Professor Chu has been instrumental in expanding HKUST’s partnership with the Government and the region’s industries. Several major institutes have been established under the sponsorship of the Government and the private sector, with the R&D Center for Nanotechnology and Advanced Materials, a $400 million initiative, being the latest example of the successful partnership.
Professor Chu remains actively engaged in the basic and applied research of high temperature superconductivity. In January 1987, he and his colleagues achieved stable superconductivity at 93 K (-180ºC) above the critical temperature of liquid nitrogen (-196ºC), a major advancement in modern science. Later, they again obtained stable superconductivity at a new record high temperature of 164 K (-109ºC) in another compound when it was compressed.
He is a member of the National Academy of Sciences, the American Academy of Arts and Sciences, the Chinese Academy of Sciences (Beijing), the Academia Sinica (Taipei), the Academy of Sciences for the Developing World, and a foreign member of the Russian Academy of Engineering, and he was awarded honorary degrees from several universities worldwide. In 1990, he was selected as the Best Researcher in the US by the US News and World Report. In 2007, he was appointed as a Member of the US President’s Committee on the National Medal of Science, responsible for the selection of recipients for this top scientific honor in the US.
Professor Chu has received numerous awards, including the National Medal of Science, the International Prize for New Materials, the Comstock Award, the Texas Instruments’ Founders’ Prize, the John Fritz Medal, the Freedoms Foundation National Award and the Ettore Majorana—Erice—Science for Peace Prize. He also serves on the editorial boards of various professional journals. He is a member of the board of directors of the Council on Superconductivity for American Competitiveness and a member of the Steering Committee on Innovation and Technology of Hong Kong.
Physics Colloquium, Monday, March 23
Schwartz Auditorium, Rockefeller Hall
From BCS through HTS to RTS?
Two years after celebrating the 50th anniversary of the BCS theory and the 20th anniversary of the discovery of high temperature superconductivity (HTS), it appears to be most fitting for some of us to contemplate the possibility of room temperature superconductivity (RTS). Room temperature superconductivity, if achieved, can change the world both scientifically and technologically. Unfortunately, it has long been considered by some to belong to the domain of science fiction and to occur only “at an astronomical distance and under an astronomical pressure.” With the advent of liquid nitrogen superconductivity in 1987, the outlook has become much brighter. Currently, there appears to be no reason, either theoretical or experimental, why RTS would be impossible. In this talk, I shall present several possible approaches toward RTS that we are currently pursuing, after briefly summarizing what has happened in the long search for HTS and RTS.
LASSP Seminar, Tuesday, March 24, 4:30pm
700 Clark Hall
High Pressure Studies on Fe-Pnictide Superconductors
The majority of interactions in solids (and other states of matter) depend critically on the interatomic distance.

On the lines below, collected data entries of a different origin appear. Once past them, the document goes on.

(* ===== verification/Kalloc.v ===== *)
(** * The physical page allocator (kalloc.c)

    The free list is threaded through the free pages themselves: the first
    word of a free page points to the next one.  [free_pages] relates the
    memory to the list of free pages; [kalloc] and [kfree] are proved to be
    the pop and the push of that list. *)

From S2P Require Import Prelude Mem KState Mmu.

Section kalloc.
Context {LK : Linker}.

(** ** Operations *)

Definition kfree (v : Z) : K unit :=
  if negb (v mod PGSIZE =? 0) || (v <? kend) || (PHYSTOP <=? V2P v) then panic "kfree"
  else
    (* Fill with junk to catch dangling refs. *)
    upd_mem (fun m => memset m v 1 PGSIZE) ;;
    ul <- gets use_lock ;;
    when ul (acquire LkKmem) ;;
    fl <- gets freelist ;;
    store32 v fl ;;
    modify (set_freelist v) ;;
    ul <- gets use_lock ;;
    when ul (release LkKmem).

Definition kalloc : K Z :=
  ul <- gets use_lock ;;
  when ul (acquire LkKmem) ;;
  r <- gets freelist ;;
  when (negb (r =? 0)) (nx <- load32 r ;; modify (set_freelist nx)) ;;
  ul <- gets use_lock ;;
  when ul (release LkKmem) ;;
  ret r.

(** [for(; p + PGSIZE <= (char* )vend; p += PGSIZE) kfree(p);] *)
Fixpoint freerange_loop (fuel : nat) (p vend : Z) : K unit :=
  match fuel with
  | O => undef "freerange: fuel"
  | S fuel' =>
      if p + PGSIZE <=? vend then kfree p ;; freerange_loop fuel' (p + PGSIZE) vend
      else ret tt
  end.

Definition freerange_fuel (p vend : Z) : nat := S (Z.to_nat ((vend - p) / PGSIZE)).

Definition freerange (vstart vend : Z) : K unit :=
  let p := PGROUNDUP vstart in
  freerange_loop (freerange_fuel p vend) p vend.

Definition kinit1 (vstart vend : Z) : K unit :=
  (* initlock(&kmem.lock, "kmem") leaves the lock free *)
  modify (fun s => set_held (filter (fun l => l <> LkKmem) (held s)) s) ;;
  modify (set_use_lock false) ;;
  freerange vstart vend.

Definition kinit2 (vstart vend : Z) : K unit :=
  freerange vstart vend ;;
  modify (set_use_lock true).

(** ** The free list *)

(** The pages [l], in order, from the list head [h]. *)
Fixpoint chain (m : memory) (h : Z) (l : list Z) : Prop :=
  match l with
  | [] => h = 0
  | p :: l' => h = p /\ chain m (ld32 m p) l'
  end.

(** The free pages of the state are exactly [l]. *)
Definition free_pages (s : kstate) (l : list Z) : Prop :=
  chain (mem s) (freelist s) l /\ NoDup l /\ Forall is_page l.

(** What [kfree] leaves in the page [v]. *)
Definition freed_mem (m : memory) (v fl : Z) : memory := st32 (memset m v 1 PGSIZE) v fl.

(** ** Equations of the operations *)

Lemma kfree_check v : is_page v ->
  negb (v mod PGSIZE =? 0) || (v <? kend) || (PHYSTOP <=? V2P v) = false.
Proof.
  intros Hv. rewrite V2P_page by done. destruct Hv as [Ha Hb]. unfold PGSIZE.
  rewrite Ha. zbool. done.
Qed.

Lemma kfree_run v s : is_page v -> LkKmem ∉ held s ->
  kfree v s = Ret tt (set_freelist v (set_mem (freed_mem (mem s) v (freelist s)) s)).
Proof.
  intros Hv Hl. unfold kfree. rewrite kfree_check by done.
  unfold bind at 1, upd_mem, modify. unfold bind at 1, gets at 1. ksimpl.
  destruct (use_lock s) eqn:Hul; unfold when at 1.
  - unfold bind at 1. rewrite acquire_run by (by ksimpl).
    unfold bind, gets, store32, modify, when. ksimpl. rewrite Hul.
    erewrite release_run; [|by ksimpl|done]. done.
  - unfold bind, gets, store32, modify, when, ret. ksimpl. by rewrite Hul.
Qed.

Lemma kalloc_run s : LkKmem ∉ held s ->
  kalloc s = Ret (freelist s)
    (if freelist s =? 0 then s else set_freelist (ld32 (mem s) (freelist s)) s).
Proof.
  intros Hl. unfold kalloc. unfold bind at 1, gets at 1.
  destruct (use_lock s) eqn:Hul; unfold when at 1.
  - unfold bind at 1. rewrite acquire_run by done.
    unfold bind, gets, load32, modify, when, ret. ksimpl.
    destruct (freelist s =? 0) eqn:Hz; cbn [negb]; unfold gets, ret; ksimpl; rewrite Hul;
      (erewrite release_run; [|by ksimpl|done]); [|done].
    by destruct s.
  - unfold bind, gets, load32, modify, when, ret. ksimpl.
    destruct (freelist s =? 0) eqn:Hz; cbn [negb]; unfold gets, ret; ksimpl; rewrite Hul; done.
Qed.

(** ** The list relation *)

Lemma chain_frame (P : Z -> Prop) m m' h l :
  frame P m m' -> (forall p, P p -> is_page p) -> Forall is_page l ->
  (forall p, p ∈ l -> ~ P p) -> chain m h l -> chain m' h l.
Proof.
  intros Hf HP. revert h. induction l as [|p l IH]; intros h Hl Hd; [done|]. cbn.
  intros [-> Hc]. split; [done|]. apply Forall_cons in Hl as [Hp Hl].
  replace (ld32 m' p) with (ld32 m p).
  - apply IH; [done| |done]. intros q Hq. apply Hd. by apply list_elem_of_further.
  - rewrite <- (Z.add_0_r p). symmetry. eapply frame_ld32; eauto; [|lia].
    apply Hd, list_elem_of_here.
Qed.

Lemma freed_frame m v fl : frame (eq v) m (freed_mem m v fl).
Proof.
  unfold freed_mem. eapply frame_trans; [apply (frame_memset v m 1)|].
  pose proof (frame_st32 v 0 (memset m v 1 PGSIZE) fl ltac:(lia)) as H.
  by rewrite Z.add_0_r in H.
Qed.

Lemma freed_next m v fl : 0 <= fl < 2 ^ 32 -> ld32 (freed_mem m v fl) v = fl.
Proof. apply ld32_st32_same. Qed.

(** The rest of a freed page is filled with ones. *)
Lemma freed_junk m v fl a : v + 4 <= a < v + 4096 -> freed_mem m v fl a = 1.
Proof.
  intros. unfold freed_mem. rewrite st32_other by lia. rewrite memset_in by (unfold PGSIZE; lia). done.
Qed.

Lemma is_page_u32 p : is_page p -> 0 <= p < 2 ^ 32.
Proof. intros H%is_page_bounds. unfold KERNBASE, PHYSTOP in *. lia. Qed.

Lemma chain_head_range m h l : Forall is_page l -> chain m h l -> 0 <= h < 2 ^ 32.
Proof.
  destruct l as [|p l]; cbn.
  - intros _ ->. lia.
  - intros [Hp _]%Forall_cons [-> _]. by apply is_page_u32.
Qed.

Lemma free_pages_push s l v : free_pages s l -> is_page v -> v ∉ l ->
  free_pages (set_freelist v (set_mem (freed_mem (mem s) v (freelist s)) s)) (v :: l).
Proof.
  intros (Hc & Hn & Hp) Hv Hvl. unfold free_pages. ksimpl.
  split; [|split; [by constructor|by constructor]].
  cbn. split; [done|]. rewrite freed_next by (by eapply chain_head_range).
  eapply chain_frame; [apply freed_frame|by intros ? <-|done| |done].
  by intros p Hpl <-.
Qed.

Lemma free_pages_pop s p l : free_pages s (p :: l) ->
  freelist s = p /\ is_page p /\ p ∉ l /\
  free_pages (set_freelist (ld32 (mem s) (freelist s)) s) l.
Proof.
  intros (Hc & Hn & Hp). cbn in Hc. destruct Hc as [-> Hc].
  apply NoDup_cons in Hn as [Hn1 Hn2]. apply Forall_cons in Hp as [Hp1 Hp2].
  unfold free_pages. ksimpl. done.
Qed.

Lemma free_pages_nil s : free_pages s [] -> freelist s = 0.
Proof. intros (Hc & _). done. Qed.

Lemma free_pages_mem (P : Z -> Prop) s l m' :
  free_pages s l -> frame P (mem s) m' -> (forall p, P p -> is_page p) ->
  (forall p, p ∈ l -> ~ P p) -> free_pages (set_mem m' s) l.
Proof.
  intros (Hc & Hn & Hp) Hf HP Hd. unfold free_pages. ksimpl. split; [|done].
  by eapply chain_frame.
Qed.

(** The free pages depend on the memory and the head only. *)
Lemma free_pages_ext s s' l : mem s' = mem s -> freelist s' = freelist s ->
  free_pages s l -> free_pages s' l.
Proof. unfold free_pages. by intros -> ->. Qed.

Lemma page_neq_0 p : is_page p -> p <> 0.
Proof. intros H%is_page_bounds. unfold KERNBASE in *. lia. Qed.

(** ** Specifications *)

Lemma kalloc_spec s l : free_pages s l -> LkKmem ∉ held s ->
  match l with
  | [] => kalloc s = Ret 0 s
  | p :: l' => exists s', kalloc s = Ret p s' /\ s' = set_freelist (freelist s') s /\
                 free_pages s' l' /\ is_page p /\ p ∉ l'
  end.
Proof.
  intros Hf Hl. rewrite kalloc_run by done. destruct l as [|p l'].
  - rewrite (free_pages_nil _ Hf). done.
  - apply free_pages_pop in Hf as (-> & Hp & Hn & Hf). exists (set_freelist (ld32 (mem s) p) s).
    rewrite (proj2 (Z.eqb_neq p 0)) by (by apply page_neq_0). ksimpl. done.
Qed.

Lemma kalloc_pop s p l : free_pages s (p :: l) -> LkKmem ∉ held s ->
  exists f, kalloc s = Ret p (set_freelist f s) /\ free_pages (set_freelist f s) l /\
    is_page p /\ p ∉ l.
Proof.
  intros Hf Hl. destruct (kalloc_spec s (p :: l) Hf Hl) as (s' & Hk & Hs & H).
  exists (freelist s'). by rewrite <- Hs.
Qed.

Lemma kfree_spec s l v : free_pages s l -> LkKmem ∉ held s -> is_page v -> v ∉ l ->
  exists s', kfree v s = Ret tt s' /\ free_pages s' (v :: l) /\
    s' = set_freelist v (set_mem (mem s') s) /\ frame (eq v) (mem s) (mem s').
Proof.
  intros Hf Hl Hv Hn. rewrite kfree_run by done. eexists. split; [done|].
  split; [by apply free_pages_push|]. ksimpl. split; [done|]. apply freed_frame.
Qed.

Lemma kfree_panics v s : ~ is_page v -> 0 <= v < 2 ^ 32 -> kfree v s = Panic "kfree" s.
Proof.
  intros Hv Hr. unfold kfree.
  destruct (negb (v mod PGSIZE =? 0) || (v <? kend) || (PHYSTOP <=? V2P v)) eqn:E; [done|].
  exfalso. apply Hv. bool_prop. unfold V2P in *.
  pose proof kdata_low. pose proof kend_low. unfold KERNLINK, KERNBASE, EXTMEM, PHYSTOP, PGSIZE in *.
  rewrite u32_id in * by lia. split; [done|]. unfold KERNBASE, PHYSTOP. lia.
Qed.

(** Pages [p], [p + 4096], ... below [vend], last one first. *)
Fixpoint pages_down (n : nat) (p : Z) : list Z :=
  match n with
  | O => []
  | S n' => pages_down n' (p + PGSIZE) ++ [p]
  end.

Lemma elem_of_pages_down n p q :
  q ∈ pages_down n p <-> exists i, 0 <= i < Z.of_nat n /\ q = p + 4096 * i.
Proof.
  revert p. induction n as [|n IH]; intros p; cbn [pages_down].
  - split; [set_solver|]. intros (i & ? & _). lia.
  - rewrite elem_of_app, IH, list_elem_of_singleton. unfold PGSIZE. split.
    + intros [(i & Hi & ->)| ->]; [exists (i + 1)|exists 0]; lia.
    + intros (i & Hi & ->). destruct (decide (i = 0)) as [->|]; [right; lia|].
      left. exists (i - 1). lia.
Qed.

Lemma freerange_loop_spec n fuel p vend s l :
  free_pages s l -> LkKmem ∉ held s ->
  p mod 4096 = 0 -> kend <= p -> vend <= KERNBASE + PHYSTOP ->
  Z.of_nat n = Z.max 0 ((vend - p) / 4096) -> (n < fuel)%nat ->
  (forall q, q ∈ pages_down n p -> q ∉ l) ->
  exists s', freerange_loop fuel p vend s = Ret tt s' /\
    free_pages s' (pages_down n p ++ l) /\
    s' = set_freelist (freelist s') (set_mem (mem s') s) /\
    frame (fun q => q ∈ pages_down n p) (mem s) (mem s').
Proof.
  revert fuel p s l. induction n as [|n IH]; intros fuel p s l Hf Hh Ha Hp Hv Hn Hfu Hd.
  - destruct fuel as [|fuel]; [lia|]. cbn [freerange_loop]. exists s.
    rewrite (proj2 (Z.leb_gt _ _)) by (unfold PGSIZE; Z.div_mod_to_equations; lia).
    split; [done|]. split; [done|]. split; [by destruct s|apply frame_refl].
  - destruct fuel as [|fuel]; [lia|]. cbn [freerange_loop].
    assert (p + 4096 <= vend) by (Z.div_mod_to_equations; lia).
    rewrite (proj2 (Z.leb_le _ _)) by (unfold PGSIZE; lia).
    destruct (kfree_spec s l p) as (s1 & Hr & Hf1 & Hs1 & Hfr); [done|done|split; [done|lia]| |].
    { apply Hd. apply elem_of_pages_down. exists 0. lia. }
    erewrite bind_ret_l by done.
    destruct (IH fuel (p + PGSIZE) s1 (p :: l)) as (s2 & Hr2 & Hf2 & Hs2 & Hfr2); unfold PGSIZE in *; try lia.
    + done.
    + rewrite Hs1. by ksimpl.
    + Z.div_mod_to_equations. lia.
    + replace (vend - (p + 4096)) with (vend - p + (-1) * 4096) by lia.
      rewrite Z.div_add by lia. lia.
    + intros q Hq. apply not_elem_of_cons. split.
      * apply elem_of_pages_down in Hq as (i & Hi & ->). lia.
      * apply Hd. cbn [pages_down]. unfold PGSIZE. set_solver.
    + exists s2. split; [done|]. split; [|split].
      * cbn [pages_down]. by rewrite <- app_assoc.
      * rewrite Hs2 at 1. rewrite Hs1. done.
      * cbn [pages_down]. eapply frame_trans; [eapply frame_weaken; [|exact Hfr]|eapply frame_weaken; [|exact Hfr2]].
        -- intros q <-. apply elem_of_app. right. by apply list_elem_of_singleton.
        -- intros q Hq. apply elem_of_app. by left.
Qed.

Lemma length_pages_down n p : length (pages_down n p) = n.
Proof. revert p. induction n as [|n IH]; intros p; cbn [pages_down]; [done|]. rewrite length_app, IH. cbn. lia. Qed.

(** [freerange] terminates and puts exactly the whole pages of the range on the
    free list. *)
Lemma freerange_spec s l vstart vend :
  free_pages s l -> LkKmem ∉ held s -> kend <= vstart -> vstart <= vend -> vend <= KERNBASE + PHYSTOP ->
  (forall q, vstart <= q < vend -> ~ q ∈ l) ->
  exists s' l', freerange vstart vend s = Ret tt s' /\ free_pages s' (l' ++ l) /\
    (forall q, q ∈ l' <-> q mod 4096 = 0 /\ vstart <= q /\ q + 4096 <= vend) /\
    Z.of_nat (length l') = Z.max 0 ((vend - PGROUNDUP vstart) / 4096) /\
    s' = set_freelist (freelist s') (set_mem (mem s') s) /\ frame (fun q => q ∈ l') (mem s) (mem s').
Proof.
  intros Hf Hk Hlo Hle Hhi Hd. set (p := PGROUNDUP vstart).
  pose proof kend_low. pose proof kdata_low. unfold KERNLINK, EXTMEM, KERNBASE, PHYSTOP in *.
  assert (vstart <= p < vstart + 4096) as Hp by (apply PGROUNDUP_bounds; lia).
  assert (p mod 4096 = 0) as Hal by apply PGROUNDUP_aligned.
  set (n := Z.to_nat (Z.max 0 ((vend - p) / 4096))).
  assert (Z.of_nat n = Z.max 0 ((vend - p) / 4096)) as Hn by (unfold n; lia).
  assert (forall q, q ∈ pages_down n p <-> q mod 4096 = 0 /\ vstart <= q /\ q + 4096 <= vend) as Hin.
  { intros q. rewrite elem_of_pages_down, Hn. split.
    - intros (i & Hi & ->). assert (0 <= i < (vend - p) / 4096) as [Hi0 Hi1] by lia.
      split; [|Z.div_mod_to_equations; lia]. Z.div_mod_to_equations. lia.
    - intros (Hq & Hlo' & Hhi'). exists ((q - p) / 4096). Z.div_mod_to_equations. lia. }
  destruct (freerange_loop_spec n (freerange_fuel p vend) p vend s l) as (s' & Hr & Hf' & Hs' & Hfr);
    [done|done|done|lia|unfold KERNBASE, PHYSTOP; lia|done| | |].
  - unfold freerange_fuel, PGSIZE. lia.
  - intros q (_ & H1 & H2)%Hin. apply Hd. lia.
  - exists s', (pages_down n p). rewrite length_pages_down. done.
Qed.

End kalloc.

The application of pressure changes the interatomic distance and modifies the electronic, phononic and magnetic energy spectra of a solid without introducing any chemical complications while at the same time keeping the physical complexity to a minimum. Therefore, high pressure techniques have been used in the study of high temperature superconductivity to provide important information about the occurrence of superconductivity in compounds, as well as to induce superconductivity in others, giving guidance to the search for superconductivity with higher transition temperatures (Tcs). I will describe high pressure studies on the magnetic and superconducting properties of four newly discovered phases of the doped and undoped Fe-pnictides. Recently, a question about the pressure-induced superconductivity in CaFe2As2 has been raised and a possible intriguing role of pressure-hydrostaticity in pressure-induced superconductivity in Fe-pnictides has been proposed. The results will be presented and discussed in light of future opportunities and challenges in achieving higher Tc in Fe-pnictides.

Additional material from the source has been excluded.